Accelerating science with human versus alien artificial intelligences
This addresses the need for AI to complement rather than substitute human experts in accelerating scientific discovery, with potential applications in materials science, medicine, and education.
The paper tackles the problem of AI models ignoring human expertise in scientific prediction, showing that incorporating expert-awareness improves precision by up to 260% in predicting materials, drug repurposing, and vaccine candidates.

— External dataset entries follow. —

(* ===== verification/Service.v ===== *)
(** The RPC service and its authentication (internal/connector/service.go, auth.go):
    validation of the requests, what is asked of the call manager, how its answers are
    reported, and who may ask. The Twirp and LiveKit libraries are present through the
    fields of the requests and the result of token parsing. *)
From S2P Require Import Prelude Errors GoStrings Manager.
From Stdlib Require Import Ascii.

Local Open Scope Z_scope.

(** * Requests *)

Record SessionDesc := mkSD { sdType : string; sdSdp : string }.

(** The fields of the generated request messages that the service looks at; [None] is
    a nil message or field. Durations are in nanoseconds. *)
Record AcceptRequest := mkAcceptReq {
  ar_phone : string; ar_key : string; ar_version : string; ar_callID : string;
  ar_sdp : option SessionDesc; ar_room : string; ar_identity : string; ar_wait : bool;
  ar_ringing : option Z
}.
Record DisconnectRequest := mkDisconnectReq {
  dr_callID : string; dr_userInitiated : bool; dr_key : string
}.
Record DialRequest := mkDialReq {
  di_phone : string; di_to : string; di_key : string; di_version : string; di_opaque : string;
  di_room : string; di_identity : string; di_ringing : option Z
}.
Record ConnectRequest := mkConnectReq {
  cr_callID : string; cr_sdp : option SessionDesc; cr_wait : bool
}.

(** Twirp errors, by code. *)
Inductive twirpError :=
  | InvalidArgument (arg msg : string)
  | TwirpDeadline (msg : string)
  | Internal (e : error)
  | Unimplemented (msg : string).

(** [twirp.NewError(DeadlineExceeded, ...)] for an expired wait, or the error's text. *)
Definition setupError (e : error) : twirpError :=
  if errors_Is e Canceled || errors_Is e DeadlineExceeded
  then TwirpDeadline "WhatsApp call setup timed out" else InvalidArgument "call" (Error e).

(** The ringing timeout, when it is set and positive. *)
Definition ringing (d : option Z) (dflt : Z) : Z :=
  match d with Some x => if 0 <? x then x else dflt | None => dflt end.

Section Service.
(** The call manager, as the service calls it. *)
Context (mAccept : AcceptParams -> string * option error)
        (mDial : DialParams -> error + string * string)
        (mConnect : string -> string -> bool -> option error)
        (mDisconnect : string -> bool -> string -> option error).

Definition AcceptWhatsAppCall (req : option AcceptRequest) : twirpError + string :=
  match req with
  | None => inl (InvalidArgument "sdp" "an SDP offer is required")
  | Some r =>
      match ar_sdp r with
      | None => inl (InvalidArgument "sdp" "an SDP offer is required")
      | Some sd =>
          if negb (String.eqb (sdType sd) "offer")
          then inl (InvalidArgument "sdp" "an SDP offer is required")
          else
            let timeout := ringing (ar_ringing r) (30 * Second) in
            let '(room, err) := mAccept (mkAccept (ar_phone r) (ar_key r) (ar_version r) (ar_callID r)
                                           (sdSdp sd) (ar_room r) (ar_identity r) (ar_wait r) timeout) in
            match err with Some e => inl (setupError e) | None => inr room end
      end
  end.

Definition DisconnectWhatsAppCall (req : option DisconnectRequest) : twirpError + unit :=
  match req with
  | None => inl (InvalidArgument "whatsapp_call_id" "is required")
  | Some r =>
      if empty (dr_callID r) then inl (InvalidArgument "whatsapp_call_id" "is required")
      else
        let user := dr_userInitiated r in
        if negb user && empty (dr_key r)
        then inl (InvalidArgument "whatsapp_api_key" "is required for business-initiated disconnect")
        else match mDisconnect (dr_callID r) user (dr_key r) with
        | Some e => inl (Internal e)
        | None => inr tt
        end
  end.

Definition DialWhatsAppCall (req : option DialRequest) : twirpError + string * string :=
  match req with
  | None => inl (InvalidArgument "call" "phone number id, destination, API key and API version are required")
  | Some r =>
      if empty (di_phone r) || empty (di_to r) || empty (di_key r) || empty (di_version r)
      then inl (InvalidArgument "call" "phone number id, destination, API key and API version are required")
      else
        let timeout := ringing (di_ringing r) (45 * Second) in
        match mDial (mkDial (di_phone r) (di_key r) (di_version r) (di_to r) (di_opaque r) (di_room r)
                       (di_identity r) timeout) with
        | inl e => inl (InvalidArgument "call" (Error e))
        | inr idRoom => inr idRoom
        end
  end.

Definition ConnectWhatsAppCall (req : option ConnectRequest) : twirpError + unit :=
  match req with
  | None => inl (InvalidArgument "sdp" "a call id and SDP answer are required")
  | Some r =>
      match cr_sdp r with
      | None => inl (InvalidArgument "sdp" "a call id and SDP answer are required")
      | Some sd =>
          if empty (cr_callID r) || negb (String.eqb (sdType sd) "answer") || empty (sdSdp sd)
          then inl (InvalidArgument "sdp" "a call id and SDP answer are required")
          else match mConnect (cr_callID r) (sdSdp sd) (cr_wait r) with
          | Some e => inl (setupError e)
          | None => inr tt
          end
      end
  end.

Definition ConnectTwilioCall : twirpError + unit :=
  inl (Unimplemented "Twilio calling is not implemented").
End Service.

(** ** Properties of the service *)

(** A wait that ended because the call was cancelled or its time ran out is
    reported as a deadline, any other failure as an invalid argument with the
    manager's text, and success gives the room; the request reaches the manager only
    with an SDP offer, and always with a positive ringing timeout. *)
Theorem AcceptWhatsAppCall_spec mAccept req :
  match AcceptWhatsAppCall mAccept req with
  | inr room => exists r sd p, req = Some r /\ ar_sdp r = Some sd /\ sdType sd = "offer" /\
      0 < aTimeout p /\ aCallID p = ar_callID r /\ aSDP p = sdSdp sd /\ aWait p = ar_wait r /\
      mAccept p = (room, None)
  | inl e => (forall mAccept', AcceptWhatsAppCall mAccept' req = inl e) \/
      exists p room err, 0 < aTimeout p /\ mAccept p = (room, Some err) /\
        (e = TwirpDeadline "WhatsApp call setup timed out" <->
           errors_Is err Canceled || errors_Is err DeadlineExceeded = true) /\
        (errors_Is err Canceled || errors_Is err DeadlineExceeded = false ->
           e = InvalidArgument "call" (Error err))
  end.
Proof.
  unfold AcceptWhatsAppCall. destruct req as [r|]; [|by left].
  destruct (ar_sdp r) as [sd|] eqn:Esd; [|by left].
  destruct (String.eqb_spec (sdType sd) "offer") as [Et|]; simpl; [|by left].
  assert (Hpos : 0 < ringing (ar_ringing r) (30 * Second)).
  { unfold ringing. destruct (ar_ringing r) as [x|]; [destruct (Z.ltb_spec 0 x)|];
      unfold Second; lia. }
  destruct (mAccept _) as [room [err|]] eqn:Em.
  - right. eexists _, room, err. split; [|split; [exact Em|]]; [done|]. unfold setupError.
    destruct (_ || _); split; try done.
  - exists r, sd. eexists. conjs; try done; try exact Em; done.
Qed.

(** A business-initiated disconnect always carries the API key that the terminate
    request will use: the manager is asked to disconnect only a named call, and
    without a key only when the user ended the call; every other request is refused
    before the manager is asked. *)
Theorem DisconnectWhatsAppCall_needs_key mDisconnect req :
  DisconnectWhatsAppCall mDisconnect req = inr tt <->
  exists r, req = Some r /\ dr_callID r <> "" /\ (dr_userInitiated r = true \/ dr_key r <> "") /\
    mDisconnect (dr_callID r) (dr_userInitiated r) (dr_key r) = None.
Proof.
  unfold DisconnectWhatsAppCall. destruct req as [r|]; [|split; [done|intros (? & ? & _); done]].
  unfold empty. destruct (String.eqb_spec (dr_callID r) "") as [E|E].
  { split; [done|]. intros (? & [= <-] & ? & _). done. }
  destruct (negb (dr_userInitiated r) && String.eqb (dr_key r) "") eqn:Eg.
  { split; [done|]. intros (? & [= <-] & _ & [Hu|Hk] & _); [by rewrite Hu in Eg|].
    apply andb_true_iff in Eg as [_ Eg]. by apply String.eqb_eq in Eg. }
  destruct (mDisconnect _ _ _) as [e|] eqn:Em.
  { split; [done|]. intros (? & [= <-] & _ & _ & ?). congruence. }
  split; [|done]. intros _. exists r. conjs; auto.
  apply andb_false_iff in Eg as [Eg|Eg]; [left; by apply negb_false_iff|right; by apply String.eqb_neq].
Qed.

(** * Authentication *)

(** A parsed token: its API key, and [Verify], whose result is an error or the grants
    ([None]: nil), with the optional video grant and its RoomCreate flag. *)
Record apiToken := mkToken {
  tokKey : string;
  tokVerify : string -> option (option (option bool))
}.

Inductive authResult := Next | Unauthorized (msg : string).

(** [AuthMiddleware], on the Authorization header; [parse] is LiveKit's
    [auth.ParseAPIToken]. *)
Definition AuthMiddleware (parse : string -> option apiToken) (apiKey apiSecret header : string)
  : authResult :=
  if negb (HasPrefix header "Bearer ") then Unauthorized "missing bearer token"
  else match parse (TrimSpace (TrimPrefix header "Bearer ")) with
  | None => Unauthorized "invalid bearer token"
  | Some v =>
      if negb (String.eqb (tokKey v) apiKey) then Unauthorized "invalid bearer token"
      else match tokVerify v apiSecret with
      | Some (Some (Some true)) => Next
      | _ => Unauthorized "roomCreate permission required"
      end
  end.

Lemma prefix_split p : forall s, String.prefix p s = true -> exists rest, s = p +:+ rest.
Proof.
  induction p as [|a p IH]; intros s Hs; [by exists s|]. destruct s as [|b s]; [done|].
  cbn [String.prefix] in Hs. destruct (ascii_dec a b) as [<-|]; [|done].
  apply IH in Hs as [rest ->]. by exists rest.
Qed.

(** A request passes the middleware exactly when its header is a bearer token that
    parses, that was issued for the configured API key, whose signature verifies under
    the configured secret, and that grants room creation; anything else is answered
    401 and goes no further. *)
Lemma AuthMiddleware_admits_iff parse apiKey apiSecret header :
  AuthMiddleware parse apiKey apiSecret header = Next <->
  exists rest v, header = "Bearer " +:+ rest /\ parse (TrimSpace rest) = Some v /\
    tokKey v = apiKey /\ tokVerify v apiSecret = Some (Some (Some true)).
Proof.
  assert (Hpre : forall s, HasPrefix ("Bearer " +:+ s) "Bearer " = true) by (by intros []).
  assert (Htrim : forall s, TrimPrefix ("Bearer " +:+ s) "Bearer " = s).
  { intros s. unfold TrimPrefix. rewrite Hpre. unfold dropBytes.
    rewrite bytes_app, drop_app_length'; [apply of_bytes_bytes|done]. }
  unfold AuthMiddleware. split.
  - destruct (HasPrefix header "Bearer ") eqn:Ep; simpl; [|done].
    assert (Hx : exists rest, header = "Bearer " +:+ rest).
    { by apply prefix_split. }
    destruct Hx as [rest ->]. rewrite Htrim.
    destruct (parse (TrimSpace rest)) as [v|] eqn:Ev; [|done].
    destruct (String.eqb_spec (tokKey v) apiKey) as [Ek|]; simpl; [|done].
    destruct (tokVerify v apiSecret) as [[[[]|]|]|] eqn:Eg; try done.
    intros _. exists rest, v. auto.
  - intros (rest & v & -> & Hp & <- & Hv). rewrite Hpre, Htrim, Hp. simpl.
    rewrite String.eqb_refl. simpl. by rewrite Hv.
Qed.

Data-driven artificial intelligence models fed with published scientific findings have been used to create powerful prediction engines for scientific and technological advance, such as the discovery of novel materials with desired properties and the targeted invention of new therapies and vaccines. These AI approaches typically ignore the distribution of human prediction engines -- scientists and inventor -- who continuously alter the landscape of discovery and invention. As a result, AI hypotheses are designed to substitute for human experts, failing to complement them for punctuated collective advance. Here we show that incorporating the distribution of human expertise into self-supervised models by training on inferences cognitively available to experts dramatically improves AI prediction of future human discoveries and inventions. Including expert-awareness into models that propose (a) valuable energy-relevant materials increases the precision of materials predictions by ~100%, (b) repurposing thousands of drugs to treat new diseases increases precision by 43%, and (c) COVID-19 vaccine candidates examined in clinical trials by 260%. These models succeed by predicting human predictions and the scientists who will make them. By tuning AI to avoid the crowd, however, it generates scientifically promising "alien" hypotheses unlikely to be imagined or pursued without intervention, not only accelerating but punctuating scientific advance. By identifying and correcting for collective human bias, these models also suggest opportunities to improve human prediction by reformulating science education for discovery.